Die Klasse Elternkatze soll auf die Instanzvariable gewicht der Klasse Katze zugreifen können.
Welche Möglichkeiten kennen Sie, diesen Zugriff zu ermöglichen? Bewerten Sie diese Möglichkeiten bitte auch.
Achten Sie dabei auf die Datenkapselung.
Ein Tipp: Sie sollten mindestens drei verschiedene Varianten nennen können. Zwei hängen direkt mit der Vereinbarung der Instanzvariablen zusammen, die dritte dagegen nicht.

Meine Lösungsvorschläge:
Mit dem Zugriff, verstehe ich sowohl gewicht setzen, und abfragen? 
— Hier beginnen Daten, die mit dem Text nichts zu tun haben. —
(* ===== verification/StoreInsertion.v ===== *)
(** * Insertion keeps the invariant

    That [insert_whole] of [StoreWrites], the insertion of a chunk that is not split, returns
    and keeps the invariant of [StoreInvariant] and every row: what it stores and compacts. *)

From stdpp Require Import strings.
From S2P Require Import Prelude Ints TimeInt TimeRange Tuid Arrow Column Chunk ChunkSlice.
From S2P Require Import ChunkSort ChunkMerge ChunkQuery ChunkIndex Lineage StoreStats ChunkStore StoreGc StoreWrites.
From S2P Require Import StoreInvariant.

(** The sizes that the arrow crate measures are not negative. *)
Class SizeLaws `{Chunk.SizeBytes} : Prop :=
  sizes_nonneg_law (c : Chunk.t) : 0 <= Chunk.heap_size_bytes_inner c /\ 0 <= Chunk.stack_size_bytes.

(** ** Outcomes

    A release build returns, with a result that satisfies [P]; a debug build may panic, when
    a counter overflows or an assertion fails. *)

Section Safe.

Context `{Build}.

Definition safe {A} (P : A -> Prop) (o : outcome A) : Prop :=
  match o with Done a => P a | Panic => debug_assertions = true end.

Lemma safe_bind {A B} (P : A -> Prop) (Q : B -> Prop) (o : outcome A) (f : A -> outcome B) :
  safe P o -> (forall a, P a -> safe Q (f a)) -> safe Q (a ← o; f a).
Proof. destruct o as [a|]; [|done]. intros Ha Hf. by apply Hf. Qed.

Lemma safe_weaken {A} (P Q : A -> Prop) (o : outcome A) : safe P o -> (forall a, P a -> Q a) -> safe Q o.
Proof. destruct o; simpl; auto. Qed.

Lemma safe_done {A} (P : A -> Prop) a : P a -> safe P (Done a).
Proof. done. Qed.

Lemma safe_debug_assert b : safe (fun _ => True) (debug_assert b).
Proof. unfold debug_assert. destruct debug_assertions eqn:E, b; done. Qed.

Lemma safe_arith z : safe (fun _ => True) (arith_u64 debug_assertions z).
Proof. unfold arith_u64. case_decide; [done|]. by destruct debug_assertions eqn:E. Qed.

End Safe.

(** ** Lineage *)

Section LineageGrowth.

Import Lineage.
Context `{Build}.
Implicit Types m : gmap ChunkId.t TrackedDirectChunkLineage.

Lemma total_le (f g : TrackedDirectChunkLineage -> nat) m : (forall l, (f l <= g l)%nat) -> (total f m <= total g m)%nat.
Proof.
  intros Hfg. induction m as [|id l m Hid IH] using map_ind; [done|]. rewrite !total_insert_fresh by done.
  specialize (Hfg l). lia.
Qed.

Lemma refers_le id l : (refers id l <= num_references l)%nat.
Proof. unfold refers, num_references, occurrences. apply length_filter. Qed.

(** A chunk in memory is one reference, and no other is counted twice. *)
Lemma count_bound physical m id l : counted physical m [] -> m !! id = Some l ->
  0 <= ref_count l <= 1 + Z.of_nat (total num_references m).
Proof.
  intros Hc Hl. rewrite (Hc id l Hl). pose proof (total_le (refers id) num_references m (refers_le id)).
  change (occurrences id []) with 0%nat. case_decide; lia.
Qed.

(** What is idle after growth was so before. *)
Lemma idle_mono m m' id l l' :
  (forall s, is_live m s = true -> is_live m' s = true) -> lineage l' = lineage l ->
  descends_from_manifest l' = descends_from_manifest l -> 0 <= ref_count l <= ref_count l' ->
  idle m' id l' -> idle m id l.
Proof.
  intros Hlive Hlin Hm Hc (Hd & Hr & Hs). rewrite Hlin in Hs. split_and!; [congruence|lia|].
  destruct (lineage l); [|done..]. eapply Forall_impl; [exact Hs|]. intros s Hns.
  destruct (is_live m s) eqn:E; [|done]. apply Hlive in E. simpl in Hns. congruence.
Qed.

(** The chunks that a lineage is made of. *)
Notation refs new := (iter_referenced_chunks new).

(** Recording a chunk nothing knew of. *)
Lemma record_ok E D m id new : lineages_almost_ok E D m -> unknown D m id -> id ∉ refs new -> kin m id new ->
  (forall p l, p ∈ refs new -> m !! p = Some l -> lineage l = Volatile -> p ∉ D) ->
  Z.of_nat (total num_references m + length (refs new)) + 1 < 2 ^ 32 ->
  exists m', insert_lineage_if_missing m id new = Done m'
    /\ lineages_almost_ok ({[id]} ∪ E ∖ list_to_set (refs new)) D m'
    /\ m' !! id = Some (Tracked new 0 (inherits_manifest m new))
    /\ (forall i, i <> id -> m' !! i = (fun l => Tracked (lineage l) (ref_count l + Z.of_nat (occurrences i (refs new)))
                                       (descends_from_manifest l)) <$> m !! i)
    /\ total num_references m' = (total num_references m + length (refs new))%nat.
Proof.
  intros Hok Hun Hself Hkin Hvol Hroom. pose proof Hok as [Hc Hf Hi Hfl Hk Hv].
  destruct (insert_lineage_if_missing_ok D m id new Hc Hfl Hf) as [_ Hins].
  destruct Hins as (m' & Hrun & Hc' & Hfl' & Hf' & Hnew & Hold); [done..| |lia|].
  { intros i l Hl. pose proof (count_bound D m i l Hc Hl). lia. }
  exists m'. split_and!; [done| |done|done|].
  - assert (forall s, is_live m s = true -> is_live m' s = true) as Hlive.
    { intros s. unfold is_live. destruct (decide (s = id)) as [->|Hne].
      - destruct Hun as (-> & _). done.
      - rewrite Hold by done. destruct (m !! s); [|done]. simpl. rewrite !Z.ltb_lt. lia. }
    split; [done|done| |done| |].
    + intros i l' Hl' Hidle. apply elem_of_union. destruct (decide (i = id)) as [->|Hne]; [left; by apply elem_of_singleton|right].
      rewrite Hold in Hl' by done. destruct (m !! i) as [l|] eqn:El; [|done]. injection Hl' as <-.
      pose proof (counted_nonneg _ _ _ _ _ Hc El). apply elem_of_difference. split.
      * apply (Hi i l El). eapply idle_mono; [exact Hlive| | | |exact Hidle]; simpl; [done..|lia].
      * rewrite elem_of_list_to_set. apply occurrences_zero. destruct Hidle as (_ & Hz & _). simpl in Hz. lia.
    + intros i Hin. destruct (decide (i = id)) as [->|Hne]; [by rewrite Hnew|]. rewrite Hold by done.
      destruct (Hk i Hin) as [l ->]. by eexists.
    + intros i l' Hin Hl' Hlin j lj Hj. destruct Hun as (Hid & HidD & _).
      assert (i <> id) as Hne by congruence. rewrite Hold in Hl' by done.
      destruct (m !! i) as [l|] eqn:El; [|done]. injection Hl' as <-. simpl in Hlin.
      destruct (decide (j = id)) as [->|Hnj].
      * rewrite Hnew in Hj. injection Hj as <-. simpl. intros Hr. by apply (Hvol i l Hr El Hlin).
      * rewrite Hold in Hj by done. destruct (m !! j) as [lj0|] eqn:Ej; [|done]. injection Hj as <-. simpl.
        by apply (Hv i l Hin El Hlin j lj0).
  - destruct Hun as (Hid & _). rewrite (raised_total num_references (<[id := Tracked new 0 (inherits_manifest m new)]> m) m' (refs new)).
    + rewrite total_insert_fresh by done. unfold num_references at 1. simpl. lia.
    + intros l l' Hl. unfold num_references. by rewrite Hl.
    + intros i. destruct (decide (i = id)) as [->|Hne]; [|rewrite lookup_insert_ne by done; by apply Hold].
      rewrite lookup_insert_eq, Hnew. simpl. do 2 f_equal.
      assert (occurrences id (refs new) = 0%nat) as -> by (by apply occurrences_zero). done.
Qed.

(** A chunk enters memory: its entry has one more reference. *)
Lemma bump_ok E D m id l : lineages_almost_ok E D m -> id ∉ D -> m !! id = Some l ->
  (lineage l = Volatile -> unreferenced_by m id) -> Z.of_nat (total num_references m) + 2 < 2 ^ 32 ->
  let m' := <[id := Tracked (lineage l) (ref_count l + 1) (descends_from_manifest l)]> m in
  bump_reference m id = Done m' /\ lineages_almost_ok (E ∖ {[id]}) ({[id]} ∪ D) m'
  /\ total num_references m' = total num_references m.
Proof.
  intros [Hc Hf Hi Hfl Hk Hv] HidD Hl Hvol Hroom m'. pose proof (count_bound D m id l Hc Hl) as Hb.
  assert (bump_reference m id = Done m') as Hrun.
  { unfold bump_reference, add_reference. rewrite Hl, bool_decide_true by lia. done. }
  assert (forall f, (forall l l', lineage l = lineage l' -> f l = f l') -> total f m' = total f m) as Htot.
  { intros f Hff. pose proof (total_insert f m id l (Tracked (lineage l) (ref_count l + 1) (descends_from_manifest l)) Hl) as Ht.
    rewrite (Hff (Tracked _ _ _) l) in Ht by done. unfold m'. lia. }
  assert (same_entries m m') as Hse.
  { intros i. unfold m'. destruct (decide (i = id)) as [->|Hne]; [by rewrite lookup_insert_eq, Hl|].
    rewrite lookup_insert_ne by done. by destruct (m !! i). }
  split_and!; [done| |apply Htot; intros l1 l2 E12; unfold num_references; by rewrite E12].
  split.
  - intros i li Hli. rewrite (Htot (refers i) (refers_same i)). change (occurrences i []) with 0%nat.
    unfold m' in Hli. apply lookup_insert_Some in Hli as [[<- <-]|[Hne Hli]]; simpl.
    + rewrite (Hc id l Hl). change (occurrences id []) with 0%nat. rewrite decide_False by done.
      rewrite decide_True by set_solver. lia.
    + rewrite (Hc i li Hli). change (occurrences i []) with 0%nat.
      destruct (decide (i ∈ D)); [rewrite decide_True by set_solver|rewrite decide_False by set_solver]; lia.
  - by eapply same_families.
  - intros i li Hli Hidle. apply lookup_insert_Some in Hli as [[<- <-]|[Hne Hli]].
    + destruct Hidle as (_ & Hz & _). simpl in Hz. lia.
    + apply elem_of_difference. split; [|set_solver]. apply (Hi i li Hli).
      pose proof (counted_nonneg _ _ _ _ _ Hc Hli). eapply (idle_mono m m'); [|done|done|lia|done].
      intros s Hs. unfold m'. rewrite is_live_insert. case_decide; [|done]. simpl. apply Z.ltb_lt. lia.
  - intros i li Hli. unfold m' in Hli. assert (forall l', inherits_manifest m' l' = inherits_manifest m l') as Hinh.
    { intros l'. apply inherits_manifest_ext. intros p _. unfold store_descends_from_manifest.
      specialize (Hse p). destruct (m !! p), (m' !! p); try done. simpl. by destruct Hse. }
    rewrite Hinh. apply lookup_insert_Some in Hli as [[<- <-]|[Hne Hli]]; simpl; by eapply Hfl.
  - intros i Hin. unfold m'. destruct (decide (id = i)) as [->|Hne]; [by rewrite lookup_insert_eq|].
    rewrite lookup_insert_ne by done. apply Hk. set_solver.
  - intros i li Hin Hli Hlin j lj Hj. assert (unreferenced_by m i) as Hur.
    { apply lookup_insert_Some in Hli as [[<- <-]|[Hne Hli]]; [by apply Hvol|]. apply (Hv i li); [set_solver|done|done]. }
    apply lookup_insert_Some in Hj as [[<- <-]|[Hne Hj]]; [by apply (Hur id l)|by apply (Hur j lj)].
Qed.

(** A reference is dropped that is not the last one. *)
Lemma drop_referenced ctx e l : chunks_lineage ctx !! e = Some l -> 2 <= ref_count l ->
  drop_lineage_reference ctx e
    = Some (Ctx (<[e := Tracked (lineage l) (ref_count l - 1) (descends_from_manifest l)]> (chunks_lineage ctx))
              (leaky_compactions ctx) (split_on_ingest ctx) (dangling_splits ctx)).
Proof.
  intros Hl Hn. unfold drop_lineage_reference, drop_fuel, drop_cost. cbn [Nat.add drop_loop drop_step].
  rewrite Hl. cbn [lineage ref_count descends_from_manifest]. rewrite Z.max_r by lia.
  rewrite (proj2 (Z.ltb_lt 0 (ref_count l - 1))) by lia. rewrite orb_true_r. done.
Qed.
1 Möglichkeit ) private weg lassen, allerdings verletze ich die Regeln der Datenkapselung?
2 Möglichkeit ) Mit 2 Methoden erweitern die auf public gesetzt sind ?
3 Möglichkeit ) Öffentlicher Kostruktor, zum beispiel: 
// öffentlicher Konstruktor
public Katze (int gewicht) {
    setGewicht(gewicht);
    }
// die Methode ist als private deklariert!
private void setGewicht(int gewicht) {
   this.gewicht = gewicht;
   }

4 Möglichkeit) Habe ich mir gedacht, ersetzte private durch public, aber ich denke ist nicht Sinn und Zweck der Aufgabe oder ?


----------



## Mart (29. Dez 2021)

thor_norsk hat gesagt.:


> 1 Möglichkeit ) private weg lassen, allerdings verletze ich die Regeln der Datenkapselung?


wenn du private weg lässt und nichts davor stehen hast hast du die Package sichtbarkeit die beiden klassen sind in demselben package... muss abgewogen werden ob es erlaubt ist dass jeder im package in der katze rum wurschteln darf


thor_norsk hat gesagt.:


> 2 Möglichkeit ) Mit 2 Methoden erweitern die auf public gesetzt sind ?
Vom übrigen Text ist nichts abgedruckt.